Saved data entries:
======

(** X5. An item that is not a dict stops the formatter with an
    [AttributeError], when the records before it got through (none of
    them has an infinite amount); no leaderboard is returned. *)
Theorem format_leaderboard_not_a_record (good : list (gmap string value))
    (bad : value) (rest : list value) (amount_key : string) :
  Forall (λ d, user_amount amount_key d ≠ VFloat (S754_infinity false)) good →
  (∀ d, bad ≠ VDict d) →
  format_leaderboard ((VDict <$> good) ++ bad :: rest) amount_key
  = Raise AttributeError.
Proof.
  intros Hgood Hbad. unfold format_leaderboard.
  assert (∀ leaderboard,
    leaderboard_loop amount_key ((VDict <$> good) ++ bad :: rest) leaderboard
    = Raise AttributeError) as ->; [|done].
  induction Hgood as [|d good Hd _ IH]; intros leaderboard; simpl.
  - destruct bad as [| | | | | |d]; try done. by destruct (Hbad d).
  - rewrite leaderboard_append_dict.
    destruct (counted (user_amount amount_key d)) eqn:Hc; simpl; [|apply IH].
    destruct (py_int_counted _ Hc Hd) as [n ->]. simpl. apply IH.
Qed.

Lemma format_leaderboard_not_a_record_witness :
  format_leaderboard
    [ VDict {[ "name" := VStr "a"; "amount" := VInt 3 ]}; VStr "b";
      VDict {[ "name" := VStr "c"; "amount" := VInt 7 ]} ] "amount"
  = Raise AttributeError.
Proof.
  apply (format_leaderboard_not_a_record
           [ {[ "name" := VStr "a"; "amount" := VInt 3 ]} ] (VStr "b")
           [ VDict {[ "name" := VStr "c"; "amount" := VInt 7 ]} ] "amount").
  - repeat constructor. by vm_compute.
  - intros d. discriminate.
Defined.

(** X6. The first record whose amount is the float infinity stops the
    formatter with an [OverflowError]: infinity is greater than zero and
    has no integer part. *)
Theorem format_leaderboard_infinite_amount (good : list (gmap string value))
    (bad : gmap string value) (rest : list value) (amount_key : string) :
  Forall (λ d, user_amount amount_key d ≠ VFloat (S754_infinity false)) good →
  bad !! amount_key = Some (VFloat (S754_infinity false)) →
  format_leaderboard ((VDict <$> good) ++ VDict bad :: rest) amount_key
  = Raise OverflowError.
Proof.
  intros Hgood Hbad. unfold format_leaderboard.
  assert (∀ leaderboard,
    leaderboard_loop amount_key ((VDict <$> good) ++ VDict bad :: rest)
      leaderboard = Raise OverflowError) as ->; [|done].
  induction Hgood as [|d good Hd _ IH]; intros leaderboard; simpl.
  - rewrite leaderboard_append_dict. unfold user_amount. by rewrite Hbad.
  - rewrite leaderboard_append_dict.
    destruct (counted (user_amount amount_key d)) eqn:Hc; simpl; [|apply IH].
    destruct (py_int_counted _ Hc Hd) as [n ->]. simpl. apply IH.
Qed.

Lemma format_leaderboard_infinite_amount_witness :
  format_leaderboard
    [ VDict {[ "name" := VStr "a"; "amount" := VInt 3 ]};
      VDict {[ "name" := VStr "b";
               "amount" := VFloat (S754_infinity false) ]} ] "amount"
  = Raise OverflowError.
Proof.
  apply (format_leaderboard_infinite_amount
           [ {[ "name" := VStr "a"; "amount" := VInt 3 ]} ]
           {[ "name" := VStr "b"; "amount" := VFloat (S754_infinity false) ]}
           [] "amount").
  - repeat constructor. by vm_compute.
  - reflexivity.
Defined.

(** X7. Records without the amount key give the empty leaderboard: the
    amount defaults to 0, which is not listed. *)
Theorem format_leaderboard_missing_key (users : list (gmap string value))
    (amount_key : string) :
  Forall (λ d, d !! amount_key = None) users →
  format_leaderboard (VDict <$> users) amount_key = Ok [].
Proof.
  intros Hmissing. unfold format_leaderboard.
  assert (leaderboard_loop amount_key (VDict <$> users) [] = Ok []) as ->;
    [|done].
  induction Hmissing as [|d users Hd _ IH]; simpl; [done|].
  rewrite leaderboard_append_dict. unfold user_amount. by rewrite Hd.
Qed.

Lemma format_leaderboard_missing_key_witness :
  format_leaderboard
    [ VDict {[ "name" := VStr "a"; "amount" := VInt 3 ]};
      VDict {[ "name" := VStr "b"; "amount" := VInt 7 ]} ] "total"
  = Ok [].
Proof.
  apply (format_leaderboard_missing_key
           [ {[ "name" := VStr "a"; "amount" := VInt 3 ]};
             {[ "name" := VStr "b"; "amount" := VInt 7 ]} ] "total").
  repeat constructor.
Defined.

(** X8. The formatter reads three entries of a record, [name], [username]
    and the amount: two lists of records that agree on these, record by
    record, format alike, whatever else the records hold. *)
Theorem format_leaderboard_reads_three (users1 users2 : list (gmap string value))
    (amount_key : string) :
  Forall2 (λ d1 d2, d1 !! "name" = d2 !! "name"
                    ∧ d1 !! "username" = d2 !! "username"
                    ∧ d1 !! amount_key = d2 !! amount_key) users1 users2 →
  format_leaderboard (VDict <$> users1) amount_key
  = format_leaderboard (VDict <$> users2) amount_key.
Proof.
  intros Hagree. unfold format_leaderboard.
  assert (∀ leaderboard,
    leaderboard_loop amount_key (VDict <$> users1) leaderboard
    = leaderboard_loop amount_key (VDict <$> users2) leaderboard) as ->;
    [|done].
  induction Hagree as [|d1 d2 users1 users2 (Hn & Hu & Ha) _ IH];
    intros leaderboard; simpl; [done|].
  rewrite !leaderboard_append_dict.
  unfold user_amount, resolve_username. rewrite Hn, Hu, Ha.
  destruct (counted _); simpl; [|apply IH].
  destruct (py_int _); simpl; [apply IH|done].
Qed.

Lemma format_leaderboard_reads_three_witness :
  format_leaderboard
    [ VDict {[ "name" := VStr "a"; "amount" := VInt 3; "rank" := VInt 1 ]} ]
    "amount"
  = format_leaderboard
      [ VDict {[ "name" := VStr "a"; "amount" := VInt 3 ]} ] "amount".
Proof.
  apply (format_leaderboard_reads_three
           [ {[ "name" := VStr "a"; "amount" := VInt 3; "rank" := VInt 1 ]} ]
           [ {[ "name" := VStr "a"; "amount" := VInt 3 ]} ] "amount").
  repeat constructor.
Defined.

======

_Task requirements_
Using the entries above, give again exactly the lines from the line holding "Theorem format_leaderboard_missing_key (users" through the line holding "intros Hmissing. unfold format_leaderboard.". Include both end lines and nothing else.

_Answer area_
Theorem format_leaderboard_missing_key (users : list (gmap string value))
    (amount_key : string) :
  Forall (λ d, d !! amount_key = None) users →
  format_leaderboard (VDict <$> users) amount_key = Ok [].
Proof.
  intros Hmissing. unfold format_leaderboard.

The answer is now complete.